### WORK REQUIRED
The entries below contain a line with "From S2P Require Import PageInit." and a line with "Definition aref (p". Quote exactly those two lines and all lines between them.

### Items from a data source
(** A block in hand some pages of which have gone offline is what is left of it, page by page. *)
Lemma hinv_offline al n z k m w w' :
  hinv al [(n, z, k, m)] w -> heap w' = heap w -> heap_nodes w' = heap_nodes w ->
  (forall i, pages w' !! i = pages w !! i \/ (in_block m k i /\ offlined w' i)) -> hinv false (singles w' n z m (m + 2 ^ k)) w'.
Proof.
  intros I Eh En Hp. destruct (hi_block _ _ _ I n z k m ltac:(right; by left)) as (Hk & Hm & _ & Hi).
  assert (forall key, free_list key w' = free_list key w) as HL by (intros key; unfold free_list; by rewrite Eh).
  assert (forall i, offlined w' i -> ~ is_free w' i) as Hof.
  { intros i (p & Hpi & Hs) (q & Hq & Hf). assert (q = p) as -> by congruence. unfold page_state_is in *. apply Z.eqb_eq in Hs, Hf. rewrite Hs in Hf. done. }
  assert (forall i, is_free w' i <-> is_free w i /\ (in_block m k i -> ~ offlined w' i)) as HF.
  { intros i. destruct (Hp i) as [E|[Hin Ho]].
    - unfold is_free. rewrite E. split; [|tauto]. intros Hf. split; [done|]. intros _ Ho. apply (Hof i Ho). unfold is_free. by rewrite E.
    - split; [intros Hf; by destruct (Hof i Ho)|tauto]. }
  assert (forall a b c x, listed w a b c x -> forall i, in_block x c i -> ~ in_block m k i) as Hap.
  { intros a b c x Hl i Hx Hin. by apply (loose_apart al [] w n z k m a b c x i I ltac:(apply not_elem_of_nil) ltac:(by left) Hin). }
  split.
  - intros key. rewrite HL. apply I.
  - intros a b c x [Hl|Hl].
    + unfold listed in Hl. rewrite HL in Hl. destruct (hi_block _ _ _ I a b c x ltac:(by left)) as (? & ? & _ & Hx). split_and!; [lia|lia|lia|done|]. intros i Hbi. rewrite HF. destruct (Hx i Hbi) as (? & ? & ?).
      split_and!; try done. intros Hin. by destruct (Hap _ _ _ _ Hl i Hbi).
    + apply elem_of_singles in Hl as (-> & -> & -> & Hx & Ho). split_and!; [lia|done|lia|done|]. intros i ->%in_block_0. rewrite HF. destruct (Hi x Hx) as (? & ? & ?). tauto.
  - intros a b c x Hl. unfold listed in Hl. rewrite HL in Hl. destruct (hi_order _ _ _ I a b c x Hl) as (p & Hpp & Hv). exists p. split; [|done].
    destruct (hi_block _ _ _ I a b c x ltac:(by left)) as (Hc & _). destruct (Hp x) as [->|[Hin _]]; [done|]. destruct (Hap _ _ _ _ Hl x); [apply in_block_self; lia|done].
  - intros a b c x a' b' c' x' i H1 H2 B1 B2. destruct H1 as [H1|H1], H2 as [H2|H2].
    + unfold listed in H1, H2. rewrite HL in H1, H2. by eapply (hi_disj _ _ _ I a b c x a' b' c' x' i); [left|left|..].
    + unfold listed in H1. rewrite HL in H1. apply elem_of_singles in H2 as (-> & -> & -> & Hx & _). apply in_block_0 in B2 as ->. by destruct (Hap _ _ _ _ H1 x' B1).
    + unfold listed in H2. rewrite HL in H2. apply elem_of_singles in H1 as (-> & -> & -> & Hx & _). apply in_block_0 in B1 as ->. by destruct (Hap _ _ _ _ H2 x B2).
    + apply elem_of_singles in H1 as (-> & -> & -> & _), H2 as (-> & -> & -> & _). apply in_block_0 in B1 as ->, B2 as ->. done.
  - intros a b c x Hl Hl'. apply elem_of_singles in Hl as (-> & -> & -> & Hx & _). unfold listed in Hl'. rewrite HL in Hl'. by apply (Hap _ _ _ _ Hl' x); [apply in_block_0|].
  - intros i Hf. apply HF in Hf as [Hf Ho]. destruct (hi_cover _ _ _ I i Hf) as (a & b & c & x & [Hl|Hl%list_elem_of_singleton] & Hx).
    + exists a, b, c, x. split; [left; unfold listed; by rewrite HL|done].
    + simplify_eq. exists n, z, 0, i. split; [right; apply elem_of_singles; by split_and!; auto; apply Hx|by apply in_block_0].
  - done.
  - intros i p Hpi Hs. destruct (Hp i) as [E|[Hin Ho]]; [apply (hi_count _ _ _ I i); congruence|]. destruct (Hof i Ho). by exists p.
  - intros i Hv. destruct (Hp i) as [->|[_ (p & Hpi & _)]]; [by apply (hi_valid _ _ _ I)|by rewrite Hpi].
  - intros i Hf. rewrite En. apply (hi_free _ _ _ I). by apply HF.
  - intros a. rewrite En. apply I.
Qed.

(** ** The pieces of a block *)

Lemma none_offlined_spec n m w :
  (forall i, m <= i < m + Z.of_nat n -> is_Some (pages w !! i)) ->
  wp no_error (none_offlined n m) (fun b w' => w' = w /\ (b = true -> forall i, m <= i < m + Z.of_nat n -> ~ offlined w i)) w.
Proof.
  revert m. induction n as [|n IH]; intros m Hp; cbn [none_offlined]; [wp_step; split; [done|lia]|].
  destruct (Hp m ltac:(lia)) as [p Hm]. wp_step. eapply wp_get_page; [done|]. destruct (page_state_is p PGC_state_offlined) eqn:Hs; [by wp_step|].
  eapply wp_mono; [apply IH; intros i Hi; apply Hp; lia|]. intros b w' [-> Hb]. split; [done|]. intros Ht i Hi. destruct (decide (i = m)) as [->|]; [|apply Hb; [done|lia]].
  intros (q & Hq & Hf). congruence.
Qed.

Lemma grow_order_spec fuel cur finish co ho w :
  (forall i, cur <= i < finish -> is_Some (pages w !! i)) -> finish <= cur + 2 ^ ho -> 0 <= co < ho -> cur + 2 ^ co <= finish -> (forall i, cur <= i < cur + 2 ^ co -> ~ offlined w i) -> ho - co <= Z.of_nat fuel ->
  wp no_error (grow_order fuel cur finish co ho) (fun o w' => w' = w /\ 0 <= o < ho /\ cur + 2 ^ o <= finish /\ forall i, cur <= i < cur + 2 ^ o -> ~ offlined w i) w.
Proof.
  intros Hp Hfin. revert co. induction fuel as [|fuel IH]; intros co Hco Hend Hin Hfuel; [lia|]. cbn [grow_order]. destruct (Z.ltb_spec co ho); [|lia]. rewrite !shift_pow by lia.
  destruct (Z.leb_spec finish (cur + 2 ^ (co + 1))) as [|Hlt]; [by wp_step; split_and!; try done; lia|]. pose proof (pow_succ co ltac:(lia)) as Es. pose proof (Z.pow_pos_nonneg 2 co ltac:(lia) ltac:(lia)) as Hpos.
  assert (Z.of_nat (Z.to_nat (2 ^ co)) = 2 ^ co) as En by lia.
  wp_step. eapply wp_mono; [apply none_offlined_spec; rewrite En; intros i Hi; apply Hp; lia|]. rewrite En. intros b w' [-> Hb]. destruct b; [|by wp_step; split_and!; try done; lia].
  assert (co + 1 <> ho) by (intros E; rewrite E in Hlt; lia).
  apply IH; [lia|lia| |lia]. intros i Hi. destruct (decide (i < cur + 2 ^ co)); [apply Hin; lia|apply Hb; [done|lia]].
Qed.

Lemma relabelled_offlined w w' i : relabelled w w' i -> offlined w' i <-> offlined w i.
Proof.
  intros [E|(Hf & p & x & Hp & Hp')]; [unfold offlined; by rewrite E|]. destruct Hf as (q & Hq & Hf). assert (q = p) as -> by congruence. unfold page_state_is in Hf. apply Z.eqb_eq in Hf.
  split; (intros (r & Hr & Hs); exfalso; unfold page_state_is in Hs; apply Z.eqb_eq in Hs).
  - assert (r = set_v x p) as -> by congruence. simpl in Hs. rewrite Hs in Hf. done.
  - assert (r = p) as -> by congruence. rewrite Hs in Hf. done.
Qed.

Lemma singles_relabel w w' n z lo hi : relabel w w' -> singles w' n z lo hi = singles w n z lo hi.
Proof. intros HR. unfold singles. f_equal. apply list_filter_iff. intros i. by rewrite (relabelled_offlined w w' i (HR i)). Qed.
(* ===== verification/MemopFacts.v ===== *)
(** * Memory reservations: references

    The references to a page cover its type references and that of its owner, so that a page
    that goes back to the heap is not in use any more. *)

From S2P Require Import Prelude.
From S2P Require Import Xen.
From S2P Require Import PageAlloc.
From S2P Require Import PageFacts.
From S2P Require Import PageCount.
From S2P Require Import PageSearch.
From S2P Require Import PageOps.
From S2P Require Import PageFree.
From S2P Require Import PageDom.
From S2P Require Import PageInit.
From S2P Require Import Memop.

(** ** Counters and flags in one word *)

Definition COUNT_BITS : Z := 55.
Definition gcount (p : page_info) : Z := Z.land (count_info p) PGC_count_mask.
Definition tcount (p : page_info) : Z := Z.land (type_info p) PGT_count_mask.
Definition aref (p : page_info) : Z := if has_flag (count_info p) PGC_allocated then 1 else 0.

Lemma count_mod c : Z.land c PGC_count_mask = c mod 2 ^ 55.
Proof. unfold PGC_count_mask. replace (2 ^ 55 - 1) with (Z.ones 55) by done. by apply Z.land_ones. Qed.

(** A flag above the counter depends on the upper part of the word only. *)
Lemma flag_upper c c' f : c / 2 ^ 55 = c' / 2 ^ 55 -> Z.land c (f * 2 ^ 55) = Z.land c' (f * 2 ^ 55).
Proof.
  intros E. rewrite <- !Z.shiftr_div_pow2 in E by done. rewrite <- Z.shiftl_mul_pow2 by done. apply Z.bits_inj'. intros i Hi. rewrite !Z.land_spec.
  destruct (Z.lt_ge_cases i 55); [rewrite Z.shiftl_spec_low by done; by rewrite !andb_false_r|].
  assert (Z.testbit c i = Z.testbit c' i) as ->; [|done]. replace i with ((i - 55) + 55) by lia. rewrite <- !Z.shiftr_spec by lia. by rewrite E.
Qed.

Lemma has_flag_upper c c' f : c / 2 ^ 55 = c' / 2 ^ 55 -> has_flag c (f * 2 ^ 55) = has_flag c' (f * 2 ^ 55).
Proof. intros E. unfold has_flag. by rewrite (flag_upper c c' f E). Qed.

Lemma step_upper c k : 0 <= c mod 2 ^ 55 + k < 2 ^ 55 -> (c + k) / 2 ^ 55 = c / 2 ^ 55 /\ (c + k) mod 2 ^ 55 = c mod 2 ^ 55 + k.
Proof.
  intros Hk. pose proof (Z.div_mod c (2 ^ 55) ltac:(done)) as E. split.
  - symmetry. apply (Z.div_unique_pos _ _ _ (c mod 2 ^ 55 + k)); [lia|]. lia.
  - symmetry. apply (Z.mod_unique_pos _ _ (c / 2 ^ 55)); [lia|]. lia.
Qed.

(** Clearing bits leaves the others. *)
Lemma clear_keeps c a f : Z.land a f = 0 -> Z.land (Z.ldiff c a) f = Z.land c f.
Proof.
  intros Ha. apply Z.bits_inj'. intros i Hi. rewrite !Z.land_spec, Z.ldiff_spec. assert (Z.testbit a i && Z.testbit f i = false) as E by (rewrite <- Z.land_spec, Ha; apply Z.testbit_0_l).
  destruct (Z.testbit c i), (Z.testbit a i), (Z.testbit f i); done.
Qed.

Lemma clear_flag_keeps c a f : Z.land a f = 0 -> has_flag (Z.ldiff c a) f = has_flag c f.
Proof. intros Ha. unfold has_flag. by rewrite clear_keeps. Qed.

Lemma clear_flag_gone c a : has_flag (Z.ldiff c a) a = false.
Proof. unfold has_flag. rewrite land_ldiff_same. done. Qed.

Lemma ldiff_range c a : 0 <= c < 2 ^ 64 -> 0 <= a -> 0 <= Z.ldiff c a < 2 ^ 64.
Proof.
  intros Hc Ha. assert (Z.ldiff c (Z.land c a) = Z.ldiff c a) as E1 by (apply Z.bits_inj'; intros i Hi; rewrite !Z.ldiff_spec, Z.land_spec; by destruct (Z.testbit c i), (Z.testbit a i)).
  assert (Z.ldiff (Z.land c a) c = 0) as E2 by (apply Z.bits_inj'; intros i Hi; rewrite Z.ldiff_spec, Z.land_spec, Z.testbit_0_l; by destruct (Z.testbit c i), (Z.testbit a i)).
  pose proof (Z.sub_nocarry_ldiff c (Z.land c a) E2) as E3. rewrite E1 in E3. assert (0 <= Z.land c a) by (apply Z.land_nonneg; lia). split; [apply Z.ldiff_nonneg; lia|lia].
Qed.

(** A reference is taken only where the counter has room. *)
Lemma count_room c : 2 < u64 (c + 2) mod 2 ^ 55 <-> 1 <= c mod 2 ^ 55 <= 2 ^ 55 - 3.
Proof.
  unfold u64. change 18446744073709551616 with (2 ^ 64). rewrite Z.mod_mod_divide by (exists (2 ^ 9); done). rewrite <- (Zplus_mod_idemp_l c).
  pose proof (Z.mod_pos_bound c (2 ^ 55) ltac:(done)) as Hg. set (g := c mod 2 ^ 55) in *. destruct (Z.lt_ge_cases (g + 2) (2 ^ 55)).
  - rewrite Z.mod_small by lia. lia.
  - assert ((g + 2) mod 2 ^ 55 = g + 2 - 2 ^ 55) as E by (symmetry; apply (Z.mod_unique_pos _ _ 1); lia). lia.
Qed.

(** ** The invariant *)

Section Facts.
Context `{HeapEnv} `{MemEnv}.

### EXERCISE SOLUTION
From S2P Require Import PageInit.
From S2P Require Import Memop.

(** ** Counters and flags in one word *)

Definition COUNT_BITS : Z := 55.
Definition gcount (p : page_info) : Z := Z.land (count_info p) PGC_count_mask.
Definition tcount (p : page_info) : Z := Z.land (type_info p) PGT_count_mask.
Definition aref (p : page_info) : Z := if has_flag (count_info p) PGC_allocated then 1 else 0.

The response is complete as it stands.